• _PROBLEM DESCRIPTION_:
Print the lines in the listing below that fall between the line with "Abbreviation serve_ := (serve" and the line with "M_bind, lift, modify.", those two lines included, exactly as they stand and with nothing else.

• _DATA IN THIS EXERCISE_:
(* ===== verification/ServeProofs.v ===== *)
(** * A worker between two commands, and what a command makes of it *)

From S2P Require Import Prelude BinFile ByteStream Undo Table Vbbm Vss CopyLocks SlaveNode ColType ExtentMap EmCp EmCreate EmDelete EmQuery EmFile NodeEm Wire SlaveComm SlaveServe DbrmClient ClientWorker ClientProofs.

#[global] Instance save_eq_dec : EqDecision save.
Proof. solve_decision. Defined.

(** A worker of the controller with node [n] that has no command under way. *)
Definition ready (n : Node) (c : SlaveComm) : Prop :=
  slave c = n ∧ standalone c = false ∧ isOpen c = true ∧
  (firstSlave c = true → takeSnapshot c = false ∧ doSaveDelta c = false).

(** The worker after the command: it has answered and waits for the controller. *)
Definition awaits (q : Request) (a : Answer) (n : Node) (c c' : SlaveComm) : Prop :=
  slave c' = n ∧ standalone c' = false ∧ isOpen c' = true ∧
  sent c' = sent c ++ [answer_bytes a] ∧
  firstSlave c' = firstSlave c ∧
  (firstSlave c = true →
     takeSnapshot c' = bool_decide (saved q = Snapshot) ∧ doSaveDelta c' = bool_decide (saved q = SaveDelta) ∧
     delta c' = message q) ∧
  journal c' = journal c ∧ journalCount c' = journalCount c ∧ snapshotInterval c' = snapshotInterval c.

Lemma command_byte q : u8 (command_of q) = command_of q ∧ command_of q ≠ CONFIRM.
Proof. by destruct q. Qed.

Lemma peek_message q : peek8 (message q) = Ret (command_of q).
Proof. unfold peek8, message. rewrite get8_put. cbn [fst]. by rewrite (proj1 (command_byte q)). Qed.

Lemma on_slave_ret {A} (op : M Node A) a n' c : op (slave c) = (Ret a, n') → on_slave op c = (Ret a, with_slave n' c).
Proof. intros Hr. unfold on_slave, zoom. by rewrite Hr. Qed.

Section Worker.
Variable W : World.
Variable can_open : bool.
Variable processExists : Z → list Z → bool.

Abbreviation process := (processCommand W can_open processExists).
Abbreviation serve_ := (serve W can_open processExists).

(** A command. *)
Lemma process_command q n a n' c :
  request_fits q → ready n c → op W q n = (Ret a, n') →
  ∃ c', process (message q) c = (Ret tt, c') ∧ awaits q a n' c c'.
Proof.
  intros Hq (Hs & Hst & Ho & Hfl) Hop. destruct (worker_reads W q n Hq) as (f & Hf & Hrun).
  unfold processCommand. set (c0 := if firstSlave c then with_delta (message q) c else c).
  erewrite (bind_ret _ _ _ c); [|reflexivity].
  assert ((if firstSlave c
           then cmd ← lift (peek8 (message q)); modify (fun c => if cmd =? CONFIRM then c else with_delta (message q) c)
           else mret tt) c = (Ret tt, c0)) as Hd.
  { unfold c0. destruct (firstSlave c); [|done]. rewrite peek_message. unfold mbind, M_bind, lift, modify.
    by rewrite (proj2 (Z.eqb_neq _ _) (proj2 (command_byte q))). }
  unfold id. rewrite (bind_ret _ _ _ _ _ Hd). unfold message. rewrite get8_put, (proj1 (command_byte q)), Hf.
  assert (slave c0 = n) as Hs0 by (unfold c0; by destruct (firstSlave c)).
  unfold do_node. erewrite (bind_ret _ _ c0); cycle 1.
  { apply on_slave_ret. rewrite Hs0, Hrun. erewrite bind_ret; [reflexivity|exact Hop]. }
  assert (standalone c0 = false) as Hst0 by (unfold c0; by destruct (firstSlave c)).
  cbv beta iota. erewrite bind_ret; cycle 1.
  { unfold answer, modify. cbn [standalone with_slave]. by rewrite Hst0. }
  eexists. split; [reflexivity|]. unfold awaits, c0. destruct (firstSlave c) eqn:Hfs; [destruct (Hfl eq_refl) as [Hts Hsd]|];
    destruct (saved q) eqn:Hsv; cbn; rewrite ?Hfs; repeat split; done.
Qed.

Lemma serve_ret msg c c' : isOpen c = true → msg ≠ [] → process msg c = (Ret tt, c') → serve_ msg c = (Ret tt, c').
Proof.
  intros Ho Hm Hp. unfold serve. erewrite bind_ret; [|reflexivity]. unfold id. rewrite Ho, bool_decide_eq_false_2 by done.
  cbn iota. unfold catch. cbn. by rewrite Hp.
Qed.

Lemma message_cons q : message q ≠ [].
Proof. done. Qed.

(** ** Confirm and undo *)

(** Between two messages of the controller, a command may be under way. *)
Definition busy (n : Node) (c : SlaveComm) : Prop := slave c = n ∧ standalone c = false ∧ isOpen c = true.

Lemma process_undo n n' c :
  busy n c → sn_undoChanges n = (Ret tt, n') →
  ∃ c', serve_ (put8 BRM_UNDO) c = (Ret tt, c') ∧ ready n' c' ∧ sent c' = sent c ∧
        journal c' = journal c ∧ journalCount c' = journalCount c ∧ firstSlave c' = firstSlave c ∧ snapshotInterval c' = snapshotInterval c.
Proof.
  intros (Hs & Hst & Ho) Hu. set (c0 := if firstSlave c then with_delta (put8 BRM_UNDO) c else c).
  exists (set_save false false (with_slave n' c0)). split.
  - apply serve_ret; [done|done|]. unfold processCommand. erewrite (bind_ret _ _ _ c); [|reflexivity]. unfold id.
    assert ((if firstSlave c
             then cmd ← lift (peek8 (put8 BRM_UNDO)); modify (fun c => if cmd =? CONFIRM then c else with_delta (put8 BRM_UNDO) c)
             else mret tt) c = (Ret tt, c0)) as Hd by (unfold c0; by destruct (firstSlave c)).
    rewrite (bind_ret _ _ _ _ _ Hd). change (get8 (put8 BRM_UNDO)) with (Ret BRM_UNDO : outcome Z, @nil Z). cbn iota.
    change (node_command W BRM_UNDO) with (@None (list Z → M Node (list Z * save))). cbn iota. change (BRM_UNDO =? BRM_UNDO) with true. cbn iota.
    unfold do_undo. erewrite bind_ret; [reflexivity|]. apply on_slave_ret. unfold c0. destruct (firstSlave c); cbn; by rewrite Hs.
  - unfold ready, c0. destruct (firstSlave c) eqn:Hf; cbn; rewrite ?Hf; done.
Qed.

(** [do_confirm]: the journal, the node, and perhaps a snapshot. *)
Definition journals (c : SlaveComm) : bool :=
  firstSlave c && doSaveDelta c && ((journalCount c <? snapshotInterval c) || (snapshotInterval c <? 0)).

Lemma snapshot_run n img c :
  can_open = true → slave c = n → saveState n = (Ret img, n) →
  ∃ c', snapshot can_open c = (Ret tt, c') ∧ slave c' = n ∧ takeSnapshot c' = false ∧ doSaveDelta c' = false ∧
        journal c' = [] ∧ journalCount c' = 0 ∧ sent c' = sent c ∧ standalone c' = standalone c ∧ isOpen c' = isOpen c ∧
        firstSlave c' = firstSlave c ∧ snapshotInterval c' = snapshotInterval c.
Proof.
  intros -> Hs Hi. unfold snapshot. erewrite bind_ret; [|apply on_slave_ret; rewrite Hs; exact Hi].
  eexists. split; [reflexivity|]. by cbn.
Qed.

Definition counted (c : SlaveComm) : Z := if journals c then journalCount c + 1 else journalCount c.
Definition snaps (c : SlaveComm) : bool :=
  firstSlave c && (takeSnapshot c || ((snapshotInterval c <=? counted c) && (0 <=? snapshotInterval c))).

Lemma process_confirm n n' img c :
  can_open = true → busy n c → sn_confirmChanges n = (Ret tt, n') → saveState n' = (Ret img, n') →
  ∃ c', serve_ (put8 CONFIRM) c = (Ret tt, c') ∧ ready n' c' ∧ sent c' = sent c ∧ firstSlave c' = firstSlave c ∧
        snapshotInterval c' = snapshotInterval c ∧
        journal c' = (if snaps c then [] else journal c ++ (if journals c then record (delta c) else [])) ∧
        journalCount c' = (if snaps c then 0 else counted c).
Proof.
  intros Hopen (Hs & Hst & Ho) Hc Hi.
  set (c0 := if journals c then with_journal (journal c ++ record (delta c)) (journalCount c + 1) (set_save (takeSnapshot c) false c) else c).
  assert (process (put8 CONFIRM) c = do_confirm can_open c) as Hp.
  { unfold processCommand. erewrite (bind_ret _ _ _ c); [|reflexivity]. unfold id. by destruct (firstSlave c). }
  assert (slave c0 = n ∧ standalone c0 = false ∧ isOpen c0 = true ∧ sent c0 = sent c ∧ firstSlave c0 = firstSlave c ∧
          snapshotInterval c0 = snapshotInterval c ∧ journal c0 = journal c ++ (if journals c then record (delta c) else []) ∧
          journalCount c0 = counted c ∧ takeSnapshot c0 = takeSnapshot c ∧ (journals c = true → doSaveDelta c0 = false) ∧
          (journals c = false → doSaveDelta c0 = doSaveDelta c)) as (H1 & H2 & H3 & H4 & H5 & H6 & H7 & H8 & H9 & H10 & H11).
  { unfold c0, counted. destruct (journals c); cbn; rewrite ?app_nil_r; repeat split; done. }
  assert (do_confirm can_open c = (if snaps c then snapshot can_open else mret tt) (with_slave n' c0)) as Hd.
  { unfold do_confirm. erewrite (bind_ret _ _ _ c); [|reflexivity]. unfold id. fold (journals c).
    erewrite (bind_ret _ _ _ tt c0); [|unfold c0; by destruct (journals c)].
    erewrite bind_ret; [|apply on_slave_ret; rewrite H1; exact Hc]. erewrite (bind_ret _ _ _ (with_slave n' c0)); [|reflexivity].
    unfold snaps. cbn [firstSlave takeSnapshot snapshotInterval journalCount with_slave]. rewrite H5, H6, H8, H9. by case_match. }
  clearbody c0. destruct (snaps c) eqn:Hsn.
  - destruct (snapshot_run n' img (with_slave n' c0) Hopen eq_refl Hi) as (c' & Hr & K1 & K2 & K3 & K4 & K5 & K6 & K7 & K8 & K9 & K10).
    exists c'. split; [apply serve_ret; [done|done|]; by rewrite Hp, Hd, Hr|]. cbn in *.
    rewrite K4, K5, K6, K9, K10. unfold ready. rewrite K1, K2, K3, K7, K8. repeat split; congruence.
  - exists (with_slave n' c0). split; [apply serve_ret; [done|done|]; by rewrite Hp, Hd|].
    assert (firstSlave c0 = true → takeSnapshot c0 = false ∧ doSaveDelta c0 = false) as Hfl; [|by split_and!].
    rewrite H5, H9. intros Hf. unfold snaps in Hsn. rewrite Hf in Hsn. cbn in Hsn. apply orb_false_iff in Hsn as [Hts Hsn].
    split; [done|]. destruct (journals c) eqn:Hj; [auto|]. rewrite H11 by done. unfold counted in Hsn. rewrite Hj in Hsn.
    unfold journals in Hj. rewrite Hf in Hj. destruct (doSaveDelta c); [|done]. cbn in Hj.
    apply orb_false_iff in Hj as [Hj1 Hj2]. apply andb_false_iff in Hsn as [Hsn|Hsn]; lia.
Qed.
End Worker.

• _RESPONSE TO THE TASK_:
Abbreviation serve_ := (serve W can_open processExists).

(** A command. *)
Lemma process_command q n a n' c :
  request_fits q → ready n c → op W q n = (Ret a, n') →
  ∃ c', process (message q) c = (Ret tt, c') ∧ awaits q a n' c c'.
Proof.
  intros Hq (Hs & Hst & Ho & Hfl) Hop. destruct (worker_reads W q n Hq) as (f & Hf & Hrun).
  unfold processCommand. set (c0 := if firstSlave c then with_delta (message q) c else c).
  erewrite (bind_ret _ _ _ c); [|reflexivity].
  assert ((if firstSlave c
           then cmd ← lift (peek8 (message q)); modify (fun c => if cmd =? CONFIRM then c else with_delta (message q) c)
           else mret tt) c = (Ret tt, c0)) as Hd.
  { unfold c0. destruct (firstSlave c); [|done]. rewrite peek_message. unfold mbind, M_bind, lift, modify.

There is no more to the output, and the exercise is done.